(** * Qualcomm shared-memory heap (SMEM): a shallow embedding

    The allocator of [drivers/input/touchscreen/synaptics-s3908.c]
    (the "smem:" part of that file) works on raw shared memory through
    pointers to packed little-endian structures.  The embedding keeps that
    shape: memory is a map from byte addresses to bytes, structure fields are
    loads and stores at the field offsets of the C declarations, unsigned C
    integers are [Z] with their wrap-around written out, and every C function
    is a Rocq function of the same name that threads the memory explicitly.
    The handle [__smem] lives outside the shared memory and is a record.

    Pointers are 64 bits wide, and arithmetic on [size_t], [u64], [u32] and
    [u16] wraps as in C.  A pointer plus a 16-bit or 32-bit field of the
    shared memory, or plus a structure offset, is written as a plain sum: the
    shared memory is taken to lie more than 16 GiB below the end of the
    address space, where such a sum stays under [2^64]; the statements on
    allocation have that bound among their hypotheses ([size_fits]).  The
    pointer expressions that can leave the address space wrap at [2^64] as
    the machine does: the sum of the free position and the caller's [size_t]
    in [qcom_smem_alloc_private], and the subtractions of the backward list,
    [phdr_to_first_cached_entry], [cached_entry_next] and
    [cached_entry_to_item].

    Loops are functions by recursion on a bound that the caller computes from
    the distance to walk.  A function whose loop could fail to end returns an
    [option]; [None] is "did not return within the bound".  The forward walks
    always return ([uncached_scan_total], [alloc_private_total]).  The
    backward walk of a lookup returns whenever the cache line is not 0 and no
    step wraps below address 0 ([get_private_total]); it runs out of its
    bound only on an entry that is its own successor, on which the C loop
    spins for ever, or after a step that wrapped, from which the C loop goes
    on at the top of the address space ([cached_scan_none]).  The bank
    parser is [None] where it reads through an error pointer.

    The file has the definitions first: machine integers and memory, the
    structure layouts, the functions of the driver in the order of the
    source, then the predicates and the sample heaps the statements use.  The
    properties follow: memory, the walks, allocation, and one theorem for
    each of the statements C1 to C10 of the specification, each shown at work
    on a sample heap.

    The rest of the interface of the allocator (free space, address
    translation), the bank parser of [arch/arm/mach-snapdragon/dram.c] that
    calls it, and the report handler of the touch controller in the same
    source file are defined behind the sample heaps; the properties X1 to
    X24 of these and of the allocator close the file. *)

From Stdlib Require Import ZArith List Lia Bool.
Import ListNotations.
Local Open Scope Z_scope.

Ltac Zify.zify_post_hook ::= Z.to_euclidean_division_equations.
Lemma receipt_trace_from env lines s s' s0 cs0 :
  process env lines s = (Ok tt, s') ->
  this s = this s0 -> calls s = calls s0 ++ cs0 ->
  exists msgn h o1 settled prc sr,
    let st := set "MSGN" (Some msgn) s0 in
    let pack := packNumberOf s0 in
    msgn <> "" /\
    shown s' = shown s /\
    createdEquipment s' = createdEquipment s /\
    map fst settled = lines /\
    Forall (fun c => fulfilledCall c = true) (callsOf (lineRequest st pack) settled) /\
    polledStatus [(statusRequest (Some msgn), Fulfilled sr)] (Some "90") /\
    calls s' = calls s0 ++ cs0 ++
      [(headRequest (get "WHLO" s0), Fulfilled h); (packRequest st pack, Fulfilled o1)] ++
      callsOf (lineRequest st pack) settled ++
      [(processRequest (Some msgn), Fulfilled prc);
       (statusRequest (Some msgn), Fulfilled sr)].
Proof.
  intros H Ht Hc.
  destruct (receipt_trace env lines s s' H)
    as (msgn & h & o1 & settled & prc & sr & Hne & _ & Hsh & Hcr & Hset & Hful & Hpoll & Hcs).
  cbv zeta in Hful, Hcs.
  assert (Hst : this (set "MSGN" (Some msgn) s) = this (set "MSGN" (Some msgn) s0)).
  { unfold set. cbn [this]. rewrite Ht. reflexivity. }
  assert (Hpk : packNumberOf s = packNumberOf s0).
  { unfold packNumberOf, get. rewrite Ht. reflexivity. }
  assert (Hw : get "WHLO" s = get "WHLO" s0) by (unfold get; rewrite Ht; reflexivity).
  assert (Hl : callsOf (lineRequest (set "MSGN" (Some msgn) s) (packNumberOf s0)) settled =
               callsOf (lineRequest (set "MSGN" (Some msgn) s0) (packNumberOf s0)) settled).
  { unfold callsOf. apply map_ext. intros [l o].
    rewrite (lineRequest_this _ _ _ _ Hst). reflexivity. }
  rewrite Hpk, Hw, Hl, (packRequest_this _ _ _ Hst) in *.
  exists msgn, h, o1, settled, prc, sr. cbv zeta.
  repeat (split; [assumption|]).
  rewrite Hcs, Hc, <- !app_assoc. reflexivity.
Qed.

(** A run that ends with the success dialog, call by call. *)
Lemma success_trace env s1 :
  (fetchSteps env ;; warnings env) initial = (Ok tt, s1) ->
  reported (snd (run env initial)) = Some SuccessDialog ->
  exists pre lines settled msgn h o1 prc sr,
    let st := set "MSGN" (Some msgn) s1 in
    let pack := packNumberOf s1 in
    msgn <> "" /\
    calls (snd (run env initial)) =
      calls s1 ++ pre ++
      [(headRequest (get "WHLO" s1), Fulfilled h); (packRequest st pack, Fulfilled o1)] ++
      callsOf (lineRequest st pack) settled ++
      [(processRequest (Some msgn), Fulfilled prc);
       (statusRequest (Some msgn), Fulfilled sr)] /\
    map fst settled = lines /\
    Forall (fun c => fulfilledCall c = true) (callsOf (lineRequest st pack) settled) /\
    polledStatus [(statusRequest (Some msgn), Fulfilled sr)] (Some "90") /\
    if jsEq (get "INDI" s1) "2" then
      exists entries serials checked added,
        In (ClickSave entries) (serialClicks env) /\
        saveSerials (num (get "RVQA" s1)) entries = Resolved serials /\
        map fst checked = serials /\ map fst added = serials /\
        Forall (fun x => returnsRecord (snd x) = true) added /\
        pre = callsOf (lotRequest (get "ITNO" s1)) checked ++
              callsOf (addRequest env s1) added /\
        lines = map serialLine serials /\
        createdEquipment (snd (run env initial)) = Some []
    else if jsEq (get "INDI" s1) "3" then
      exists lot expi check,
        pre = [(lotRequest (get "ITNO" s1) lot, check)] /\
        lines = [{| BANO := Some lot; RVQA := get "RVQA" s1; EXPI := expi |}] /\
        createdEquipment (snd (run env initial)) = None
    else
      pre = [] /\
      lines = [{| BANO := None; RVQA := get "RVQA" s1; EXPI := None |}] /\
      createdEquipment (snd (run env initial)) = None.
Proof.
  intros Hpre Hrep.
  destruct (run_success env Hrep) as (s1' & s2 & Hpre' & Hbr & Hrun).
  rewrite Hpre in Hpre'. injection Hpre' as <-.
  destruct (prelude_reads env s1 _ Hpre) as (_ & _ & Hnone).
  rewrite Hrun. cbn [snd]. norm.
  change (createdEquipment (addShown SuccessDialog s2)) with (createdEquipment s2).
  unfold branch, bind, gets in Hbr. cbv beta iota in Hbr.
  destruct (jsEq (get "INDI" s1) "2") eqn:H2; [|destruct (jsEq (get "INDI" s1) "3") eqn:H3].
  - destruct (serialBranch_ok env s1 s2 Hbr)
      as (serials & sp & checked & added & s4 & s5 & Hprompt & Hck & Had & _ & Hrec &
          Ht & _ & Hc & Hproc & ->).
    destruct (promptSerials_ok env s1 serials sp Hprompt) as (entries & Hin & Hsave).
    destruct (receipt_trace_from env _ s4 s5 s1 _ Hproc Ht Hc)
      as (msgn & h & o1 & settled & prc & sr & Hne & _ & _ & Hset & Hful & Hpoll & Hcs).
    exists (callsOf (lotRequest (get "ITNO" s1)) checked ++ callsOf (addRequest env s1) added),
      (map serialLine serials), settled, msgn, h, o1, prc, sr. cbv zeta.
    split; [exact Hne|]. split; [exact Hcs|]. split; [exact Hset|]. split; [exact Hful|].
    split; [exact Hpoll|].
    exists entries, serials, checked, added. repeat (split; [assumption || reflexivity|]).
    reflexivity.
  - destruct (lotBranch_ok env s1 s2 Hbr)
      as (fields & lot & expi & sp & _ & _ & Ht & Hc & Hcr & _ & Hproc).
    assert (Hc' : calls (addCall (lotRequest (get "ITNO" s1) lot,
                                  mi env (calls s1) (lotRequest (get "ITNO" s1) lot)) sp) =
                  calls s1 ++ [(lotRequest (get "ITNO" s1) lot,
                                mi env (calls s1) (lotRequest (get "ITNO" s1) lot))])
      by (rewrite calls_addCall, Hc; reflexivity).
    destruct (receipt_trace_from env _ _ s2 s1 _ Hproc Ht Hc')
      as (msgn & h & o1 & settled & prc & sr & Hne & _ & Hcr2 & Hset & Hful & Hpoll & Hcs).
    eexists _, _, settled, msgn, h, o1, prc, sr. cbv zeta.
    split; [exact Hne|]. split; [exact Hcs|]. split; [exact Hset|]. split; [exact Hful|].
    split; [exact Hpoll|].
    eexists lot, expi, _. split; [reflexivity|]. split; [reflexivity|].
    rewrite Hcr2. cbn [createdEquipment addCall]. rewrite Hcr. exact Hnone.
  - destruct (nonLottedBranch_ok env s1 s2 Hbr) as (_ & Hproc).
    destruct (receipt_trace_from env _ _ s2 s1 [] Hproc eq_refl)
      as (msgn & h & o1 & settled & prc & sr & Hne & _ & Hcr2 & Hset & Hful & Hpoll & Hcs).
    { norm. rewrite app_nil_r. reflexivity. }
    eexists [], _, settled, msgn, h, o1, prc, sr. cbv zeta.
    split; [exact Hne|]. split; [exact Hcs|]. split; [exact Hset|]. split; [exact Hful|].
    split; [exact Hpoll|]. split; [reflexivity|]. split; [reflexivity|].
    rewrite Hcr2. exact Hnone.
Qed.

========

◆ Your assignment
Everything from the first line of the records above to the line containing "loads and stores", inclusive, should be repeated exactly; leave out the rest.

◆ Response below
(** * Qualcomm shared-memory heap (SMEM): a shallow embedding

    The allocator of [drivers/input/touchscreen/synaptics-s3908.c]
    (the "smem:" part of that file) works on raw shared memory through
    pointers to packed little-endian structures.  The embedding keeps that
    shape: memory is a map from byte addresses to bytes, structure fields are
    loads and stores at the field offsets of the C declarations, unsigned C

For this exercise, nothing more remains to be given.